Ugh. Just ugh. The reason it affects them negatively is because it shines a light on how they are truly behaving. It shows them through someone elses eyes how they really are as people. They don't like it, so it is easier to blame you than themselves. Period. If they believed that they were behaving properly, than this would not have any affect on them. So, de-stress Mrs. F. It's not worth it. Merry Christmas.
Seriously? How can anyone from that side of the family read this stuff and not consider how their own behavior might be creating some angst? Are they that delusional about their own perfection as human beings? Are they that limited in their abilities of self-examination? By the way, you look fabulous, despite the stress, crappy eating and lack of working out that you've been talking about. I'd say something more complimentary but provoking that I'd normally say to any of my girlfriends, but I'm not sure I know you that well yet. :)

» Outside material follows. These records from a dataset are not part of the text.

(** * Rusted Moss world: rule compiler and region builder

    A shallow embedding of [worlds/rusted_moss/__init__.py]:
    [stage_generate_early], [create_regions] (with its local [get_parent]),
    [set_rules] and [convert_to_rule], together with the part of the host
    language the compiler relies on ([str.split], [str.replace], [int], the
    formatted strings and [eval] on the expressions the compiler emits).

    Python strings are modelled as Rocq strings, one character per code
    point below 256; Python integers as [Z]; dictionaries as [gmap]s or, where
    the iteration order is observed, as association lists. *)

From Stdlib Require Import ZArith Ascii String Decimal DecimalString DecimalFacts DecimalPos DecimalZ.
From stdpp Require Import base strings gmap list.


Local Open Scope Z_scope.

(* Let [simpl] compute the concatenation of strings with a known prefix. *)
Local Arguments String.append !s1 s2 : simpl nomatch.

(** ** Exceptions and the result monad *)

Inductive exn :=
| SyntaxError
| ValueError
| IndexError
| KeyError
| RecursionError
| Unsupported.  (* valid or invalid Python outside the fragment modelled here *)

Inductive result (A : Type) :=
| Ok (a : A)
| Raise (e : exn).
Arguments Ok {A} a.
Arguments Raise {A} e.

Global Instance result_ret : MRet result := λ A, @Ok A.
Global Instance result_bind : MBind result := λ A B f m,
  match m with Ok a => f a | Raise e => Raise e end.
Global Instance result_fmap : FMap result := λ A B f m,
  match m with Ok a => Ok (f a) | Raise e => Raise e end.

Global Instance exn_eq_dec : EqDecision exn.
Proof. solve_decision. Defined.

(** ** Strings of the host language *)

(** The double quote character. *)
Definition dquote : ascii := Eval cbv in ascii_of_nat 34.

Module PyStr.

(** [str.isspace] on one character: the Unicode white space below 256. *)
Definition is_space (c : ascii) : bool :=
  let n := N_of_ascii c in
  ((9 <=? n) && (n <=? 13) || (28 <=? n) && (n <=? 32)
   || (n =? 133) || (n =? 160))%N.

Fixpoint snoc (s : string) (c : ascii) : string :=
  match s with
  | "" => String c ""
  | String x s' => String x (snoc s' c)
  end.

(** [s.split()]: the maximal runs of characters that are not white space.
    [cur] is the run being read. *)
Fixpoint split_go (cur : string) (s : string) : list string :=
  match s with
  | "" => if decide (cur = "") then [] else [cur]
  | String c s' =>
      if is_space c
      then (if decide (cur = "") then split_go "" s' else cur :: split_go "" s')
      else split_go (snoc cur c) s'
  end.

Definition split (s : string) : list string := split_go "" s.

(** [s.split(sep)] for a one-character separator: empty pieces are kept, and
    the result is never empty. *)
Fixpoint split_on_go (sep : ascii) (cur : string) (s : string) : list string :=
  match s with
  | "" => [cur]
  | String c s' =>
      if Ascii.eqb c sep then cur :: split_on_go sep "" s'
      else split_on_go sep (snoc cur c) s'
  end.

Definition split_on (sep : ascii) (s : string) : list string :=
  split_on_go sep "" s.
(** * Seating allocation engine of the school administration backend

    Shallow embedding of the classroom seating routes:
    - [src/app/api/room-allocation/create/route.ts], first document:
      room creation (capacity ceiling, bench-size coercion);
    - [src/app/api/hostel/list/route.ts], second document: the
      automatic placement route ([isPositionAvailable], the grouped
      greedy scan, the all-or-nothing commit);
    - [src/app/api/room-allocation/create/route.ts], third document:
      the manual student assignment route, and second document: the
      teacher assignment route;
    - [src/app/api/hostel/list/route.ts], first document, and
      [src/app/api/hostel/booking/route.ts] with its [verify] route:
      the free cots of a hostel room, booking and payment
      verification.

    The handlers are embedded from the point where the session and the
    tenant ([schoolId]) have been resolved.  Persistence calls are
    recorded as a list of effects next to the response; a call that
    throws (the [catch] blocks) is outside the embedding.  Ids are
    strings and [null] is [None].  The numeric columns of stored rows
    are integers; the numeric fields of a request body are JSON values
    ([JsValue]), compared, rendered and parsed as JavaScript does, and
    a route whose run needs a conversion the embedding does not
    determine has no answer ([None]). *)

From Stdlib Require Import Ascii.
From stdpp Require Import gmap strings list fin_maps pretty sorting.

Open Scope Z_scope.

(** ** Position keys

    The routes key their [Map] by the template string
    [`${row}-${column}-${benchPosition}`]. *)

Definition posKey (row column benchPosition : Z) : string :=
  pretty row +:+ "-" +:+ pretty column +:+ "-" +:+ pretty benchPosition.

(** A decimal digit, as a character. *)
Definition isDigit (a : ascii) : Prop :=
  a ∈ ["0"; "1"; "2"; "3"; "4"; "5"; "6"; "7"; "8"; "9"]%char.

(** Strings made of digits only. *)
Fixpoint allDigits (s : string) : Prop :=
  match s with
  | EmptyString => True
  | String a s' => isDigit a ∧ allDigits s'
  end.

(** A rendered integer: an optional minus sign, then at least one digit. *)
Definition numeral (s : string) : Prop :=
  ∃ d, d ≠ "" ∧ allDigits d ∧ (s = d ∨ s = "-" +:+ d).


(** ** Data model *)

(** A row of the student table with the relations the routes include:
    [student.id], [student.classId] ([null] is [None]) and
    [student.user?.name]. *)
Record Student := {
  student_id : string;
  student_classId : option string;
  student_userName : option string
}.

(** A persisted seat row as the routes load it
    ([roomAllocation.studentAssignments] with [student] included):
    [existing.studentId], [existing.row], [existing.column],
    [existing.benchPosition] and [existing.student.classId]. *)
Record StudentAssignment := {
  sa_studentId : string;
  sa_row : Z;
  sa_column : Z;
  sa_benchPosition : Z;
  sa_classId : option string
}.

(** A seat row as the routes write it ([createMany] data). *)
Record Assignment := {
  studentId : string;
  row : Z;
  column : Z;
  benchPosition : Z
}.

(** The loaded room: its dimensions and its current seat rows. *)
Record RoomAllocation := {
  rows : Z;
  columns : Z;
  studentsPerBench : Z;
  studentAssignments : list StudentAssignment
}.

(** Value type of [positionMap]. *)
Record Occupant := {
  occ_studentId : string;
  occ_classId : option string
}.

Global Instance Student_eq_dec : EqDecision Student.
Proof. solve_decision. Defined.
Global Instance StudentAssignment_eq_dec : EqDecision StudentAssignment.
Proof. solve_decision. Defined.
Global Instance Assignment_eq_dec : EqDecision Assignment.
Proof. solve_decision. Defined.
Global Instance Occupant_eq_dec : EqDecision Occupant.
Proof. solve_decision. Defined.

(** Calls to the persistence layer and to the cache, in program order. *)
Inductive Effect :=
  | DeleteMany (studentIds : list string)
  | CreateMany (data : list Assignment)
  | CacheDel.
Definition tiers_of_types (types : list string) (ts : list Tier) : list string :=
  map tier_id (filter (fun t => linguistic_type t ∈ types) ts).

(** *** The original times of the annotations *)

Definition save_times (order : TimeOrder Q) (annotation : Annotation)
    (times : gmap string (option Q * option Q))
  : gmap string (option Q * option Q) :=
  let annotation_start_time := get_start_time order annotation in
  let annotation_end_time := get_end_time order annotation in
  match annotation_start_time, annotation_end_time with
  | None, None => times
  | _, _ =>
      <[annotation_id annotation := (annotation_start_time, annotation_end_time)]> times
  end.

Definition save_times_of_tier (file : ELANFile Q) (tier_name : string)
    (times : gmap string (option Q * option Q))
  : result (gmap string (option Q * option Q)) :=
  let* tier := attribute_error (get_tier_by_id (tiers file) tier_name) in
  let* annotations := get_annotations (annotation_store file) tier in
  Ok (foldl (fun acc a => save_times (time_order file) a acc) times annotations).

(** *** The annotation graph *)

Record Graph := {
  annotation_to_parent_annotation : gmap string string;
  parent_annotation_to_daughter_annotations : gmap string (list string);
  time_slots_to_annotations : gmap string (list Ref);
  daughter_positions : gmap string Z }.

Definition graph_init : Graph :=
  {| annotation_to_parent_annotation := ∅;
     parent_annotation_to_daughter_annotations := ∅;
     time_slots_to_annotations := ∅;
     daughter_positions := ∅ |}.

(** The body of [for parent_annotation in parent_annotations].  The state
    is [time_slots_to_annotations] and the [parent_time_slots] of the tier;
    the latter gets its entries in the branch in which the end time slot
    is new. *)
Definition note_parent (parent_annotation : Annotation)
    (st : gmap string (list Ref) * gmap string string)
  : gmap string (list Ref) * gmap string string :=
  let '(slots, parent_time_slots) := st in
  let parent_id := annotation_id parent_annotation in
  let parent_start_time_slot := start_time_slot parent_annotation in
  let parent_end_time_slot := end_time_slot parent_annotation in
  let slots := append_at parent_start_time_slot (parent_id, parent, start) slots in
  match slots !! parent_end_time_slot with
  | Some _ =>
      (append_at parent_end_time_slot (parent_id, parent, end_) slots,
       parent_time_slots)
  | None =>
      (<[parent_end_time_slot := [(parent_id, parent, end_)]]> slots,
       <[parent_end_time_slot := parent_id]>
         (<[parent_start_time_slot := parent_id]> parent_time_slots))
  end.

(** The body of the first [for annotation in annotations]. *)
Definition note_daughter (annotation : Annotation)
    (slots : gmap string (list Ref)) : gmap string (list Ref) :=
  let id := annotation_id annotation in
  let slots := append_at (start_time_slot annotation) (id, daughter, start) slots in
  append_at (end_time_slot annotation) (id, daughter, end_) slots.

(** The two loops that fill [time_slots_to_annotations] for a tier, and
    [parent_time_slots] with it. *)
Definition note_tier (slots : gmap string (list Ref))
    (parent_annotations annotations : list Annotation)
  : gmap string (list Ref) * gmap string string :=
  let '(slots, parent_time_slots) :=
    foldl (fun st p => note_parent p st) (slots, ∅) parent_annotations in
  (foldl (fun sl a => note_daughter a sl) slots annotations, parent_time_slots).

(** The search for the preceding first daughter: the variables of the
    [while] loop. *)
Record Walk := {
  current_annotation_id : string;
  current_annotation_start_time_slot : string;
  current_annotation_start_time : option Q;
  position : Z }.

Section Walking.

Context (store : gmap string Annotation).
Context (order : TimeOrder Q).
Context (slots : gmap string (list Ref)).

(** The body of [for other_annotation in ...]. *)
Definition look_at (other_annotation : Ref) (w : Walk) : result Walk :=
  let '(other_annotation_id, other_annotation_type, other_annotation_part) :=
    other_annotation in
  if negb (String.eqb other_annotation_id (current_annotation_id w))
     && Role_eqb other_annotation_type daughter
     && Part_eqb other_annotation_part end_
  then
    let* current_annotation := get_annotation_by_id store other_annotation_id in
    Ok {| current_annotation_id := other_annotation_id;
          current_annotation_start_time_slot := start_time_slot current_annotation;
          current_annotation_start_time := get_start_time order current_annotation;
          position := position w + 1 |}
  else Ok w.

(** The body of the [while] loop: the list to go through is taken from
    the dictionary before the first tuple is looked at. *)
Definition look_around (w : Walk) : result Walk :=
  match slots !! current_annotation_start_time_slot w with
  | Some others => for_each look_at others w
  | None => Ok w
  end.

(** [while (current_annotation_start_time is None): ...], unrolled at most
    [fuel] times. *)
Fixpoint walk_back (fuel : nat) (w : Walk) : result Walk :=
  match current_annotation_start_time w with
  | Some _ => Ok w
  | None =>
      match fuel with
      | O => Diverged
      | S fuel' => let* w' := look_around w in walk_back fuel' w'
      end
  end.

(** The body of the second [for annotation in annotations]; the state is
    [preceding_first_daughter_annotations] and [daughter_positions]. *)
Definition find_first_daughter (fuel : nat) (annotation : Annotation)
    (st : gmap string string * gmap string Z)
  : result (gmap string string * gmap string Z) :=
  let '(preceding_first_daughter_annotations, positions) := st in
  let id := annotation_id annotation in
  let* w := walk_back fuel
              {| current_annotation_id := id;
                 current_annotation_start_time_slot := start_time_slot annotation;
                 current_annotation_start_time := get_start_time order annotation;
                 position := 0 |} in
  match current_annotation_start_time w with
  | Some _ =>
      Ok (if String.eqb (current_annotation_id w) id
          then preceding_first_daughter_annotations
          else <[id := current_annotation_id w]> preceding_first_daughter_annotations,
          <[id := position w]> positions)
  | None =>
      Raise ("Cannot find preceding first daughter annotation for annotation "
             +:+ id +:+ ".")
  end.

End Walking.

(** The body of the third [for annotation in annotations]: first and last
    daughters. *)
Definition adopt (parent_annotation_id annotation_id : string) (g : Graph) : Graph :=
  {| annotation_to_parent_annotation :=
       <[annotation_id := parent_annotation_id]> (annotation_to_parent_annotation g);
     parent_annotation_to_daughter_annotations :=
       append_at parent_annotation_id annotation_id
         (parent_annotation_to_daughter_annotations g);
     time_slots_to_annotations := time_slots_to_annotations g;
     daughter_positions := daughter_positions g |}.

Definition find_outer_parent (parent_time_slots : gmap string string)
    (annotation : Annotation) (g : Graph) : Graph :=
  match parent_time_slots !! start_time_slot annotation with
  | Some parent_annotation_id => adopt parent_annotation_id (annotation_id annotation) g
  | None =>
      match parent_time_slots !! end_time_slot annotation with
      | Some parent_annotation_id =>
          adopt parent_annotation_id (annotation_id annotation) g
      | None => g
      end
  end.

(** The body of the fourth [for annotation in annotations]: middle
    daughters. *)
Definition find_middle_parent (parent_time_slots : gmap string string)
    (preceding_first_daughter_annotations : gmap string string)
    (annotation : Annotation) (g : Graph) : result Graph :=
  let id := annotation_id annotation in
  match parent_time_slots !! start_time_slot annotation,
        parent_time_slots !! end_time_slot annotation with
  | None, None =>
      match preceding_first_daughter_annotations !! id with
      | Some preceding_first_daughter_annotation_id =>
          match annotation_to_parent_annotation g
                  !! preceding_first_daughter_annotation_id with
          | Some parent_annotation_id => Ok (adopt parent_annotation_id id g)
          | None =>
              Raise ("Cannot identify parent annotation for middle daughter annotation "
                     +:+ id +:+ ".")
          end
      | None =>
          Raise ("Cannot determine parent annotation for middle daughter annotation "
                 +:+ id +:+ ".")
      end
  | _, _ => Ok g
  end.

(** The body of [for tier_name in relevant_tiers]. *)
Definition process_tier (fuel : nat) (file : ELANFile Q) (tier_name : string)
    (g : Graph) : result Graph :=
  let store := annotation_store file in
  let* tier := attribute_error (get_tier_by_id (tiers file) tier_name) in
  let* annotations := get_annotations store tier in
  let* parent_tier_name := attribute_error (parent_tier_ref tier) in
  let* parent_tier := attribute_error (get_tier_by_id (tiers file) parent_tier_name) in
  let* parent_annotations := get_annotations store parent_tier in
  let '(slots, parent_time_slots) :=
    note_tier (time_slots_to_annotations g) parent_annotations annotations in
  let* found :=
    for_each (find_first_daughter store (time_order file) slots fuel)
      annotations (∅, daughter_positions g) in
  let '(preceding_first_daughter_annotations, positions) := found in
  let g := {| annotation_to_parent_annotation := annotation_to_parent_annotation g;
              parent_annotation_to_daughter_annotations :=
                parent_annotation_to_daughter_annotations g;
              time_slots_to_annotations := slots;
              daughter_positions := positions |} in
  let g := foldl (fun g a => find_outer_parent parent_time_slots a g) g annotations in
  for_each (find_middle_parent parent_time_slots preceding_first_daughter_annotations)
    annotations g.


(** *** The new time order *)

(** What the loop over the original time order changes: the running
    offset, the mapping from old to new time slots, the new time order
    and the annotations, whose time slots are set in place. *)
Record Flex := {
  offset : Z;
  time_order_mapping : gmap string string;
  new_time_order : TimeOrder Q;
  annotations : gmap string Annotation }.

Definition flex_init (store : gmap string Annotation) : Flex :=
  {| offset := 0;
     time_order_mapping := ∅;
     new_time_order := [];
     annotations := store |}.


(** [new_time_order.add_time_slot(elan.ELANTimeSlot(id, value))] *)
Definition add_time_slot (id : string) (value : option Q) (order : TimeOrder Q)
  : TimeOrder Q := order ++ [(id, value)].

(** [get_annotation_by_id(id).set_start_time_slot(new)] and its twin: the
    object in the document is changed. *)
Definition rebind (part : Part) (id new : string)
    (store : gmap string Annotation) : gmap string Annotation :=
  match part with
  | start => alter (fun a => set_start_time_slot a new) id store
  | end_ => alter (fun a => set_end_time_slot a new) id store
  end.

Definition time_slot_of (part : Part) (a : Annotation) : string :=
  match part with
  | start => start_time_slot a
  | end_ => end_time_slot a
  end.

(** Arithmetic on times: [None] in it raises [TypeError]. *)
Definition number (x : option Q) : result Q :=
  match x with
  | Some q => Ok q
  | None => Raise "TypeError"
  end.

Section Loop.

Context (g : Graph).
Context (original_annotation_times : gmap string (option Q * option Q)).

I'm so late to this conversation but I have to say that if your blog wasn't public I never would have been able to find my way here and I would have missed out on soooo much awesome-ness!! I am always glad that you have kept the blog going, that you have kept it real despite the fact that "they" might be reading and being honest about your feelings...all of that is what keeps me checking in. Every.Day. The honesty and pure emotion is what connects us all to you.My 16 year old cousin became pregnant last year, I was expected to spend time with her recently and a lot of my family couldn't believe that I want nothing to do with her...they feel that it is terrible that I carry a torch for resentment towards her. They ( people in my family) ask if I am angry at every pregnant person (which I'm not) and why am I so mad at her. I can't explain it, but those are MY feelings and I'm entitled to them. I should blog about it...one day...We love you,I think you are amazing and if someone doesn't like something then they shouldn't be reading...just like you said!
Deb,"How can anyone from that side of the family read this stuff and not consider how their own behavior might be creating some angst?"Please... please... I have no fucking idea! It makes me crazy.Oh and thanks. Sadly I feel like a loaf of bread...Kiki,Thanks for the support... as always! I'm sorry about your cousin. You know, I think we all have that happen with certain people and certain situations. Where the situation is just toxic for you. You've got to do what you need to do for yourself sometimes. Sounds like she's got plenty of support coming her way and that there should be some room for you to protect yourself from those toxic feelings if you want to.